[STORED DATA — start]

(** * Keycloak admin client: authorization permissions and policies

    A shallow embedding of [lib/authorizations-permissions.js] and of its
    sibling [lib/authorizations-policies.js].  Each exported function is a
    factory that closes over the client handle and returns a function that
    builds one request descriptor, hands it to the [request] primitive and
    settles a promise from the callback.

    The embedding is a state-and-exception monad over a small store:
    the table of promises, the requests in flight together with the
    closures waiting for them, and a log of the observable actions
    (requests handed to the transport, invocations of [resolve] and
    [reject], calls of a bound [find] member). *)

From stdpp Require Import base strings list gmap.
From Stdlib Require Import ZArith.

Local Set Warnings "-register-all".

(** ** JavaScript values

    The functions interpolate [realm], [id], the optional type and id
    arguments and the [type] and [id] members of a record into a template
    literal, and test arguments for truthiness.  The documented argument
    types are strings and JSON records; an omitted argument is [undefined].
    Interpolated values are therefore primitives.  Numbers are left out:
    the only number the modules inspect is the status code of a response,
    kept as an integer on the response itself. *)

Inductive Prim :=
| PUndefined
| PNull
| PBool (b : bool)
| PStr (s : string).

(** A value is a primitive, a record, an array (the list endpoint
    answers with one), an [Error] created with [new Error(message)], or a
    [TypeError] raised by the runtime.  The modules read the members
    [type] and [id] of a record and pass everything else through
    untouched, so a record is kept as a finite map from member names to
    primitives. *)
Inductive Value :=
| VPrim (p : Prim)
| VObj (fields : gmap string Prim)
| VArr (items : list Value)
| VError (message : string)
| VTypeError.

Definition undefined : Value := VPrim PUndefined.
Definition null : Value := VPrim PNull.

(** ToBoolean. *)
Definition truthy_prim (p : Prim) : bool :=
  match p with
  | PUndefined | PNull => false
  | PBool b => b
  | PStr s => negb (String.eqb s EmptyString)
  end.

Definition truthy (v : Value) : bool :=
  match v with
  | VPrim p => truthy_prim p
  | VObj _ | VArr _ | VError _ | VTypeError => true
  end.

(** ToString, as applied by a template literal. *)
Definition to_string (p : Prim) : string :=
  match p with
  | PUndefined => "undefined"
  | PNull => "null"
  | PBool true => "true"
  | PBool false => "false"
  | PStr s => s
  end.

(** ** Client handle, requests and responses *)

Record Client := {
  baseUrl : string;
  token : string
}.

(** Modelled from the spec: [private-map] is not among the sources.  The
    credential holder associates a client handle with its bearer token,
    written once at login and read by every request builder;
    [privates.get(client).accessToken] is that token. *)
Definition privates_get_accessToken (client : Client) : string := token client.

(** The descriptor handed to [request].  [find] sets neither [method] nor
    [body]. *)
Record Request := {
  url : string;
  auth_bearer : string;
  body : option Value;
  method : option string;
  json : bool
}.

(** The [resp] argument of a callback.  Only [statusCode] is read, and
    only after the error argument was found falsy, which is when
    [request] passes a response. *)
Record Response := { statusCode : Z }.

(** ** Promises *)

Definition PromiseId := nat.

(** What [resolve] is called with: a plain value, or another promise
    whose fate the resolved promise then follows. *)
Inductive Resolution :=
| RValue (v : Value)
| RPromise (q : PromiseId).

Inductive PState :=
| Pending
| Fulfilled (v : Value)
| Rejected (e : Value)
| Following (q : PromiseId).

Inductive Kind := Permission | Policy.

(** The closures passed to [request], with the variables each one reads. *)
Inductive Callback :=
| CreateCb (k : Kind) (p : PromiseId)
| FindCb (k : Kind) (p : PromiseId)
| UpdateCb (k : Kind) (p : PromiseId) (client : Client) (realm id : Prim)
    (record : Value)
| RemoveCb (k : Kind) (p : PromiseId).

Inductive Event :=
| EvRequest (req : Request)
| EvResolve (p : PromiseId) (r : Resolution)
| EvReject (p : PromiseId) (e : Value)
| EvFind (k : Kind) (realm id type_ id_ : Prim).

Record State := {
  promises : list PState;
  pending : list (Request * Callback);
  trace : list Event
}.

(** ** The monad: state passing with JavaScript exceptions *)

Inductive Completion (A : Type) :=
| Normal (a : A)
| Abrupt (e : Value).
Arguments Normal {A} a.
Arguments Abrupt {A} e.

Definition M (A : Type) : Type := State → Completion A * State.

Definition ret {A} (a : A) : M A := λ st, (Normal a, st).

Definition bind {A B} (c : M A) (f : A → M B) : M B :=
  λ st, match c st with
        | (Normal a, st') => f a st'
        | (Abrupt e, st') => (Abrupt e, st')
        end.

Definition throw {A} (e : Value) : M A := λ st, (Abrupt e, st).

#[export] Instance M_ret : MRet M := @ret.
#[export] Instance M_bind : MBind M := λ A B f c, bind c f.

Definition log (ev : Event) : M () :=
  λ st, (Normal (),
         {| promises := promises st; pending := pending st;
            trace := trace st ++ [ev] |}).

(** The state a pending promise takes when it is resolved. *)
Definition resolved_state (r : Resolution) : PState :=
  match r with
  | RValue v => Fulfilled v
  | RPromise q => Following q
  end.

(** Only the first resolution or rejection of a promise has an effect. *)
Definition settle (p : PromiseId) (s : PState) : M () :=
  λ st, (Normal (),
         {| promises := match promises st !! p with
                        | Some Pending => <[p := s]> (promises st)
                        | _ => promises st
                        end;
            pending := pending st; trace := trace st |}).

Definition resolve (p : PromiseId) (r : Resolution) : M () :=
  log (EvResolve p r) ;; settle p (resolved_state r).

Definition reject (p : PromiseId) (e : Value) : M () :=
  log (EvReject p e) ;; settle p (Rejected e).

(** [new Promise(executor)]: the executor runs at once; an exception it
    lets escape rejects the promise. *)
Definition new_Promise (executor : PromiseId → M ()) : M PromiseId :=
  λ st,
    let p := length (promises st) in
    let st1 := {| promises := promises st ++ [Pending];
                  pending := pending st; trace := trace st |} in
    match executor p st1 with
    | (Normal _, st2) => (Normal p, st2)
    | (Abrupt e, st2) => (Normal p, (settle p (Rejected e) st2).2)
    end.

(** [request(req, callback)]: the descriptor goes to the transport and
    the closure waits for its outcome. *)
Definition enqueue (req : Request) (cb : Callback) : M () :=
  λ st, (Normal (),
         {| promises := promises st; pending := pending st ++ [(req, cb)];
            trace := trace st |}).

Definition request (req : Request) (cb : Callback) : M () :=
  log (EvRequest req) ;; enqueue req cb.

(** The member [k] of a value that can be read: an own member of a
    record, [undefined] for a member the record lacks and for any member
    of another value (only [type] and [id] are ever read, and neither
    strings, booleans, arrays nor errors have them). *)
Definition read (v : Value) (k : string) : Prim :=
  match v with
  | VObj fields => default PUndefined (fields !! k)
  | _ => PUndefined
  end.

(** Member access [v.k]: reading a member of [undefined] or [null]
    throws. *)
Definition get_prop (v : Value) (k : string) : M Prim :=
  match v with
  | VPrim PUndefined | VPrim PNull => throw VTypeError
  | _ => mret (read v k)
  end.

(** ** lib/authorizations-permissions.js *)

Module Permissions.

Definition create_callback (p : PromiseId)
    (err : Value) (resp : Response) (body : Value) : M () :=
  if truthy err then reject p err
  else if negb (statusCode resp =? 201)%Z then reject p body
  else resolve p (RValue body).

Definition create (client : Client) (realm id : Prim) (permission : Value)
    : M PromiseId :=
  new_Promise (λ p,
    if negb (truthy permission) then
      reject p (VError "permission is missing")
    else
      type_ ← get_prop permission "type";
      let req := {|
        url := baseUrl client +:+ "/admin/realms/" +:+ to_string realm
               +:+ "/clients/" +:+ to_string id
               +:+ "/authz/resource-server/permission/" +:+ to_string type_;
        auth_bearer := privates_get_accessToken client;
        body := Some permission;
        method := Some "POST";
        json := true |} in
      request req (CreateCb Permission p)).

Definition find_callback (p : PromiseId)
    (err : Value) (resp : Response) (body : Value) : M () :=
  if truthy err then reject p err
  else if negb (statusCode resp =? 200)%Z then reject p body
  else resolve p (RValue body).

Definition find (client : Client) (realm id permissionType permissionId : Prim)
    : M PromiseId :=
  new_Promise (λ p,
    let req_url :=
      if truthy_prim permissionId && truthy_prim permissionType then
        baseUrl client +:+ "/admin/realms/" +:+ to_string realm
        +:+ "/clients/" +:+ to_string id
        +:+ "/authz/resource-server/permission/"
        +:+ to_string permissionType +:+ "/" +:+ to_string permissionId
      else
        baseUrl client +:+ "/admin/realms/" +:+ to_string realm
        +:+ "/clients/" +:+ to_string id
        +:+ "/authz/resource-server/permission" in
    let req := {|
      url := req_url;
      auth_bearer := privates_get_accessToken client;
      body := None;
      method := None;
      json := true |} in
    request req (FindCb Permission p)).

(** Modelled from the spec: the code that attaches the modules to the
    client object is not among the sources.  Each function is a two-level
    factory whose outer call binds the client handle, so the member
    [client.clients.authorizations.permissions.find] is [find client].
    The call is logged. *)
Definition client_find (client : Client) (realm id type_ id_ : Prim)
    : M PromiseId :=
  log (EvFind Permission realm id type_ id_) ;;
  find client realm id type_ id_.

Definition update_callback (p : PromiseId) (client : Client)
    (realm id : Prim) (permission : Value)
    (err : Value) (resp : Response) (body : Value) : M () :=
  if truthy err then reject p err
  else if negb (statusCode resp =? 204)%Z then reject p body
  else
    type_ ← get_prop permission "type";
    id_ ← get_prop permission "id";
    q ← client_find client realm id type_ id_;
    resolve p (RPromise q).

[STORED DATA — finish]

• TASK STATEMENT
Only the lines above starting at the line that holds "promises : list PState;" and ending at the line that holds "Definition M (A" are to be repeated, exactly and in full.

• SOLUTION FOR THIS EXERCISE
  promises : list PState;
  pending : list (Request * Callback);
  trace : list Event
}.

(** ** The monad: state passing with JavaScript exceptions *)

Inductive Completion (A : Type) :=
| Normal (a : A)
| Abrupt (e : Value).
Arguments Normal {A} a.
Arguments Abrupt {A} e.

Definition M (A : Type) : Type := State → Completion A * State.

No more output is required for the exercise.